● **Task goal**
Please repeat, from the entries that follow, the lines from the one containing "unfold due_jobs. intros" through the one containing "Definition served o" exactly, adding nothing.

[Records drawn from a dataset]
(* ===== verification/TaskComplete.v ===== *)
(** * Trigger tasks: no change is missed

    The converse of TaskFacts.v: when the action can run, every source whose
    inspection finds something due gets its job, whatever happens to the
    other sources of the same task. *)

From stdpp Require Import base option gmap sets strings list.
From Stdlib Require Import Ascii ZArith Lia Permutation.
From S2P Require Import Prelude Strs Time Errors Config Ext Resources World Jobs JobsFacts Cache Statics Action GitRepo Trigger TriggerFacts SourceFacts TaskFacts TriggerExamples EndToEnd.
Local Open Scope string_scope.
Local Open Scope list_scope.

Section TaskComplete.
Context `{Ext}.
Implicit Types (o : services) (t : trace) (s : Statics).

#[local] Hint Resolve random_string_stateless update_trigger_status_stateless : stateless.

Lemma queue_open_added s s' items : queue_open s -> jobs_added s s' items -> queue_open s'.
Proof.
  intros (q & Hq & Halive) (_ & _ & Hq' & _). rewrite Hq in Hq'. eexists. split; [exact Hq'|].
  by destruct (enqueued_all items q) as (_ & _ & _ & _ & ->).
Qed.

(** The cache always knows an action of kind [A] under the key, with an
    owner. *)
Definition action_known A `{!ApiCache A, !ActionInternals A} o s (name : string)
    (namespace : option string) : Prop :=
  let key := unwrap_or "default" namespace in
  cell (K:=A) (api_cache s) = true
  /\ forall t, exists action : A, is_Some (owner_ref action)
       /\ store_answer (K:=A) key name (o t (store_call (K:=A) key name)) = Some action.

Section task.
Context {T : Type} `{!Trigger T}.
Implicit Types (trigger : T).

(** The trigger's action can run: it is known and the queue takes its jobs. *)
Definition action_ready o s trigger ns : Prop :=
  queue_open s /\ match action_kind (trigger_action trigger) with
  | KindAction => action_known Action o s (action_name (trigger_action trigger)) (Some ns)
  | KindClusterAction => action_known ClusterAction o s (action_name (trigger_action trigger)) None
  end.

Lemma action_ready_added o s s' trigger ns items :
  action_ready o s trigger ns -> jobs_added s s' items -> action_ready o s' trigger ns.
Proof.
  intros [Hopen Haction] Hjobs. split; [by eapply queue_open_added|].
  destruct Hjobs as [Hcache _]. unfold action_known in *. by rewrite Hcache.
Qed.

Lemma wp_run_known {A} `{!ApiCache A, !ActionInternals A} trigger source commit ns name
    namespace o s t :
  queue_open s -> action_known A o s (action_name (trigger_action trigger)) namespace ->
  wp (action <-? on_api_cache (cache_get (K:=A) (action_name (trigger_action trigger)) namespace) ;;
      execute action (sources_kind (sources trigger)) source commit
        (reference (watch_on (sources trigger))) ns (trigger_crd_kind T) name)%prog o s t
    (fun r _ _ => r = Ret (Ok tt)).
Proof.
  intros (q & Hq & Halive) [Hcell Hknown]. wp_step.
  apply (wp_get_cached (K:=A)); [done|]. intros found Hfound.
  destruct (Hknown t) as (action & [owner Howner] & Ha). rewrite <- Hfound in Ha. rewrite Ha.
  apply wp_execute; [by rewrite Howner|by rewrite Hq|].
  intros owner' q' item new _ Hq' _. rewrite Hq in Hq'. simplify_eq. by rewrite Halive.
Qed.

(** A ready action leaves exactly one job. *)
Lemma wp_run_ready trigger source commit ns name o s t :
  action_ready o s trigger ns ->
  wp (run_action trigger source commit ns name) o s t (fun r s' t' => r = Ret (Ok tt)
    /\ exists item new, t' = t ++ new /\ jobs_added s s' [item]
       /\ made_for o trigger ns name source commit (queue_identity s) new item).
Proof.
  intros [Hopen Haction].
  eapply wp_mono; [apply wp_and; [apply run_action_jobs|]|].
  - instantiate (1 := fun r _ _ => r = Ret (Ok tt)).
    revert Haction. unfold run_action.
    destruct (action_kind (trigger_action trigger)); intros; by apply wp_run_known.
  - intros r s' t' [(items & new & -> & Hjobs & _ & Hmade & Hone & _) ->]. split; [done|].
    specialize (Hone eq_refl). destruct items as [|item [|]]; [done| |done].
    exists item, new. split; [done|]. split; [done|]. by apply Forall_inv in Hmade.
Qed.

(** Publishing a status never stops a task whose trigger has a namespace. *)
Lemma wp_status_goes_on trigger st ch lr o s t Q :
  is_Some (trigger_namespace trigger) -> cell (K:=T) (api_cache s) = true ->
  (forall r new, Q (Ret r) s (t ++ new)) -> wp (update_trigger_status trigger st ch lr) o s t Q.
Proof.
  intros [ns Hns] Hcell HQ. apply wp_update_trigger_status; [done|by rewrite Hns|].
  intros ns' found _. simpl. case_match; auto.
Qed.

(** What is due for a source whose inspection ends with [verdict], against
    the recorded states: the commit to run the action for. *)
Definition due trigger (checked : gmap string CheckedSourceState)
    (verdict : string -> option CheckedSourceState) (source : string) : option string :=
  found ← verdict source;
  if needs_action trigger found (checked !! source) then commit_hash found else None.

(** Inspecting a source in any folder ends with [verdict]: what was found, or
    nothing when the source has to be given up this time. *)
Definition inspected o (c : ApiCacheStore) trigger ns source
    (verdict : option CheckedSourceState) : Prop :=
  forall path s t, api_cache s = c ->
    wp (inspect_source trigger source path ns) o s t (fun r _ _ => r = Ret verdict).

(** Something found comes with its commit. *)
Lemma inspected_commit o s trigger ns source found :
  inspected o (api_cache s) trigger ns source (Some found) -> is_Some (commit_hash found).
Proof.
  intros Hinsp.
  pose proof (wp_and _ _ _ _ _ _ (Hinsp "" s [] eq_refl)
    (wp_inspect_source (fun _ => True) trigger source "" ns o s []
       (fun r _ _ => forall st, r = Ret (Some st) -> is_Some (commit_hash st))
       (fun _ _ _ => I) (fun r new _ Hr st Hst =>
          observed_commit _ _ _ _ (Hr st Hst)))) as Hwp.
  unfold wp in Hwp. destruct (inspect_source _ _ _ _ _ _ _) as [[r s'] t'].
  destruct Hwp as [-> Hst]. by apply Hst.
Qed.

Definition folders_usable o : Prop := forall t path, is_ok (o t (CreateDirAll path)) = true.

(** The jobs of the due sources among [l], in their order. *)
Definition due_jobs o trigger ns name (checked : gmap string CheckedSourceState)
    (verdict : string -> option CheckedSourceState) id (new : trace) (l : list string)
    (items : list JobsQueueItem) : Prop :=
  Forall2 (fun job item => made_for o trigger ns name job.1 job.2 id new item)
    (omap (fun source => (source,.) <$> due trigger checked verdict source) l) items.

Lemma due_jobs_app o trigger ns name checked verdict id new1 new new2 l items :
  due_jobs o trigger ns name checked verdict id new l items ->
  due_jobs o trigger ns name checked verdict id (new1 ++ new ++ new2) l items.
Proof.
  intros Hjobs. eapply Forall2_impl; [exact Hjobs|]. intros. by apply made_for_app.
Qed.

Lemma due_jobs_sources o trigger ns name checked verdict id new source l items1 items2 :
  due_jobs o trigger ns name checked verdict id new [source] items1 ->
  due_jobs o trigger ns name checked verdict id new l items2 ->
  due_jobs o trigger ns name checked verdict id new (source :: l) (items1 ++ items2).
Proof.
  unfold due_jobs. intros H1 H2. change (source :: l) with ([source] ++ l).
  rewrite omap_app_eq. by apply Forall2_app.
Qed.

(** A step of a task: it goes on with [items] for the due ones of [l]. *)
Definition served o trigger ns name checked verdict (l : list string) s t
    (r : outcome unit) s' t' : Prop :=
  r = Ret tt /\ exists items new, t' = t ++ new /\ jobs_added s s' items
    /\ due_jobs o trigger ns name checked verdict (queue_identity s) new l items.

Lemma served_nothing o trigger ns name checked verdict source s t new :
  due trigger checked verdict source = None ->
  served o trigger ns name checked verdict [source] s t (Ret tt) s (t ++ new).
Proof.
  intros Hdue. split; [done|]. exists [], new. split; [done|].
  split; [apply jobs_added_none|]. unfold due_jobs. simpl. rewrite Hdue. constructor.
Qed.

Lemma served_one o trigger ns name checked verdict source commit item s t s' new :
  due trigger checked verdict source = Some commit ->
  jobs_added s s' [item] ->
  made_for o trigger ns name source commit (queue_identity s) new item ->
  served o trigger ns name checked verdict [source] s t (Ret tt) s' (t ++ new).
Proof.
  intros Hdue Hjobs Hmade. split; [done|]. exists [item], new. split; [done|].
  split; [done|]. unfold due_jobs. simpl. rewrite Hdue. by constructor.
Qed.

(** A surrounding of further events. *)
Lemma served_around o trigger ns name checked verdict l s t pre r s' t' new :
  served o trigger ns name checked verdict l s (t ++ pre) r s' t' ->
  served o trigger ns name checked verdict l s t r s' (t' ++ new).
Proof.
  intros (-> & items & mid & -> & Hjobs & Hdue). split; [done|].
  exists items, (pre ++ mid ++ new). rewrite !app_assoc. split; [done|]. split; [done|].
  rewrite <- app_assoc. by apply due_jobs_app.
Qed.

● **Expected answer**
  unfold due_jobs. intros H1 H2. change (source :: l) with ([source] ++ l).
  rewrite omap_app_eq. by apply Forall2_app.
Qed.

(** A step of a task: it goes on with [items] for the due ones of [l]. *)
Definition served o trigger ns name checked verdict (l : list string) s t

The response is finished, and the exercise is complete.